Un tovagliolo di carta e tre numeri scritti a penna: 20-20-60. Così è nata Febametal, una delle maggiori case di utensileria in Italia: con tre soci (tra cui una donna) che si dividono le quote di una nuova attività seduti al tavolo di un bar, alla periferia di Torino. «Era il 1995, avevo 44 anni e venivo da un’esperienza nel settore come dipendente – racconta Paolo Giuseppe Costa, oggi presidente –. Io avevo, e ho, la maggioranza, ma in 23 anni abbiamo sempre lavorato alla pari. Sa cosa mi disse la banca quando rivelai le mie intenzioni? “Ingegner Costa, non si metta in proprio, non ci guadagnerà mai”».

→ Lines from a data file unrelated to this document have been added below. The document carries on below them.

(** A run of the job body that completes: the row was there, the variants
    were produced and stored under the names of the run, and the table ends
    with the record update applied on top of the status write. *)
Lemma process_completed (job : Job) (w : World) (c : completion HttpResponse)
  (w' : World) :
  client_ok w = true ->
  process job w = (c, w') ->
  completes c ->
  let cid := JsValue.to_string (characterId job) in
  let link key := storage_getPublicUrl (variant_filename cid key (now w)) w in
  exists row data original,
    characters w !! cid = Some row /\
    c = Normal (respond 200
                  (SuccessBody "Aspect ratios processed successfully" data (now w))) /\
    rd_characterId data = cid /\
    rd_originalAspectRatio data = original /\
    rd_aspectRatioUrls data
    = <["9x16" := link "9x16"]> (<["16x9" := link "16x9"]>
        (<["1x1" := link "1x1"]> ∅)) /\
    rd_processedCount data = 3 /\
    characters w'
    = alter (apply_patch
               (AspectRatiosPatch (Some (link "1x1")) (Some (link "16x9"))
                  (Some (link "9x16")) original (now w))) cid
        (alter (apply_patch (StatusPatch processing None (now w))) cid
           (characters w)) /\
    forall key, In key ["1x1"; "16x9"; "9x16"] ->
      In (accepted (StorageUpload (variant_filename cid key (now w))))
         (issued w w').
Proof.
  intros Hc Hrun Hdone. cbv zeta. unfold process in Hrun.
  set (cid := JsValue.to_string (characterId job)) in *.
  unbind Hrun v1 w1 Hm1.
  apply (updateAspectRatioStatus_run _ _ _ _ _ _ Hc) in Hm1
    as [(m1 & E1 & A1) | (v1' & _ & A1)]; [discriminate E1 |].
  cbn [Js.truthy] in A1.
  assert (Hc1 : client_ok w1 = true)
    by (now rewrite (advances_client_ok _ _ _ _ A1)).
  unbind Hrun found w2 Hm2.
  apply (lookup_run _ _ _ _ Hc1) in Hm2
    as [(E2 & (row1 & Hrow1) & A2) | (E2 & m2 & A2)];
    injection E2 as ->; cbn [negb] in Hrun.
  2:{ exfalso. unbind Hrun v3 w3 Hm3. rewrite respondError_eq in Hrun.
      injection Hrun as <- _. exact (not_completes_error _ _ Hdone). }
  pose proof (advances_trans _ _ _ _ _ _ _ A1 A2) as A12.
  assert (Hc2 : client_ok w2 = true)
    by (now rewrite (advances_client_ok _ _ _ _ A12)).
  assert (Hrow : exists row, characters w !! cid = Some row).
  { destruct A1 as (_ & _ & Hch1 & _). rewrite Hch1 in Hrow1.
    apply mk_is_Some, lookup_alter_is_Some in Hrow1 as [row Hrow]. eauto. }
  destruct Hrow as [row Hrow].
  unbind Hrun wait w3 Hm3. unfold lift in Hm3. injection Hm3 as _ <-.
  unbind Hrun imageBuffer w4 Hm4. rewrite downloadImage_eq in Hm4.
  injection Hm4 as _ <-.
  destruct (validateImageBuffer imageBuffer) as [problem | kind size].
  { exfalso. unbind Hrun v5 w5 Hm5. rewrite respondError_eq in Hrun.
    injection Hrun as <- _. exact (not_completes_error _ _ Hdone). }
  unbind Hrun meta w5 Hm5. unfold lift in Hm5. injection Hm5 as _ <-.
  unbind Hrun stamp w6 Hm6. unfold read in Hm6.
  injection Hm6 as <- <-.
  unbind Hrun produced w7 Hm7. unfold lift in Hm7. injection Hm7 as Hresult <-.
  rewrite (advances_now _ _ _ _ A12) in Hresult.
  destruct (processAllAspectRatios_shape _ _ _ _ Hresult)
    as (b1 & b2 & b3 & Himages).
  unbind Hrun outs w8 Hm8. cbv beta in Hm8.
  destruct (startUploads_run (processedImages produced) w2 Hc2)
    as (exs & Hlog & Hreq & Houts & Hcfg & Hch & Hupl).
  destruct (startUploads (processedImages produced) w2) as [outs' wu].
  cbn [fst snd] in *. injection Hm8 as <- <-. subst outs'.
  assert (A3 : advances w2 wu exs id) by (unfold advances; auto).
  pose proof (advances_trans _ _ _ _ _ _ _ A12 A3) as A.
  assert (Hcu : client_ok wu = true)
    by (now rewrite (advances_client_ok _ _ _ _ A)).
  unbind Hrun settle w9 Hm9. unfold read in Hm9. injection Hm9 as <- <-.
  unbind Hrun settled w10 Hm10. unfold lift in Hm10.
  injection Hm10 as Eall <-.
  assert (Hall : forall e', In e' exs -> error e' = None).
  { intros e' Hin'. destruct (error e') as [m' |] eqn:He'; [| reflexivity].
    exfalso. eapply (Promise_all_fulfils _ _ _ Eall).
    eapply refused_outcome; eauto.
    rewrite <- (length_map request exs), Hreq, length_map. reflexivity. }
  rewrite Himages in Hreq, Hrun. cbn [map snd filename] in Hreq.
  destruct (accepted_uploads w2 b1 b2 b3 _ _ _ exs Hreq Hall) as [-> Hzip].
  rewrite Hzip in Hrun. clear Hzip.
  cbn [collectUrls publicUrl] in Hrun.
  unbind Hrun v11 w11 Hm11.
  apply (updateCharacterAspectRatios_run _ _ _ _ _ _ Hcu) in Hm11
    as [(m4 & E4 & A4) | (v4 & _ & A4)]; [discriminate E4 |].
  pose proof (advances_trans _ _ _ _ _ _ _ A A4) as A'.
  assert (Hc3 : client_ok w11 = true)
    by (now rewrite (advances_client_ok _ _ _ _ A')).
  destruct (cleanupOldAspectRatioFiles_run cid w11 Hc3)
    as (_ & Hcfg5 & Hch5 & answer & rest & Hlog5 & Hrest).
  unbind Hrun v12 w12 Hm12. unfold detached in Hm12. injection Hm12 as _ <-.
  unbind Hrun at_ w13 Hm13. unfold read in Hm13. injection Hm13 as <- <-.
  unfold mret, M_ret in Hrun. injection Hrun as <- <-.
  assert (Hurl : forall p, storage_getPublicUrl p w2 = storage_getPublicUrl p w).
  { intros p. unfold storage_getPublicUrl.
    destruct A12 as ((-> & _) & _). reflexivity. }
  assert (Hnow : now (snd (cleanupOldAspectRatioFiles cid w11)) = now w).
  { destruct Hcfg5 as (_ & _ & _ & -> & _). exact (advances_now _ _ _ _ A'). }
  assert (Hnowu : now wu = now w) by exact (advances_now _ _ _ _ A).
  destruct A' as (_ & Hlog' & Hch' & _).
  exists row. eexists. exists (originalAspectRatio produced).
  split; [exact Hrow |]. rewrite Hnow.
  split; [reflexivity |]. cbn [rd_characterId rd_originalAspectRatio
                                 rd_aspectRatioUrls rd_processedCount].
  rewrite !Hurl. cbn [length Z.of_nat].
  split_and!; try reflexivity.
  - rewrite Hch5, Hch'. unfold compose. cbn [id].
    match goal with |- context [AspectRatiosPatch (?m !! _)] =>
      destruct (collected_links _ _ _ : _ /\ m !! "16x9" = _ /\ _)
        as (-> & -> & ->) end.
    rewrite !Hurl, Hnowu. reflexivity.
  - intros key Hkey.
    erewrite issued_app by (rewrite Hlog5, Hlog', <- app_assoc; reflexivity).
    cbn [app In]. cbn in Hkey.
    destruct Hkey as [<- | [<- | [<- | []]]]; auto 10.
Qed.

E invece l’ingegnere non ha ascoltato. A suon di metafore («Non cadevo dal pero quando ho deciso di aprire la mia attività», dice) e con una strategia chiara ha fatto crescere la Febametal, che oggi rappresenta sul mercato italiano diverse imprese produttrici di utensili per asportazione di truciolo, tedesche, come la Horn, o nostrane, come la Scami. Circa il 30% del giro d’affari è invece realizzato negli stabilimenti di Grugliasco. Il settore, nel nostro Paese, vale tra 750 e 900 milioni di euro all’anno. «Noi, coi nostri 29,5 milioni di fatturato, siamo una nicchia, ma ci siamo specializzati in una serie di lavorazioni ad altissimo valore aggiunto e tecnologico e nella velocità di consegna». Così la crisi è passata, senza lasciare cicatrici. «Nel 2009 abbiamo fatto il 45% in meno di fatturato, ma il trend si è invertito già dal 2011 e l’anno scorso siamo cresciuti dell’11% sul 2016», ricorda Costa, che non ha smesso di credere nelle potenzialità del «capitale umano». «Per rimanere ai massimi livelli e fare sempre meglio abbiamo bisogno di ragazzi preparati, svegli e curiosi. Sì, perché la curiosità è tutto, anche in questo ambito».
Il momento d’oro della meccanica (l’Italia è il secondo Paese produttore di macchine utensili dopo la Germania) in parte si deve a Industria 4.0, che con i suoi incentivi ha invogliato le imprese a rinnovare il parco macchine e ha spinto la domanda per nuovi utensili, ma anche al traino dell’automotive. E allora si pensa a crescere, ancora. «Acquisizioni? – riflette Costa. – Pur avendo le possibilità, non abbiamo trovato nulla.Comprarenonèmaiunapasseggiata.Vengono da noi anche i fondi, ci propongono la quotazione: io sono perplesso. Guardi, preferisco pensare ancora come faceva il buon Michele Ferrero: crescita organica prima di tutto». E poi, spazio a nuove forze. «Qualche anno fa non le avrei parlato di seconda generazione – scherza Costa –. Oggi sono fiero che mio figlio Federico e Luca Gazzarri, il figlio del mio socio, siano alla guida con noi, con buon senso, serietà e lavoro». Come si è sempre fatto, alla periferia di Torino, o in Germania, con i clienti di una vita.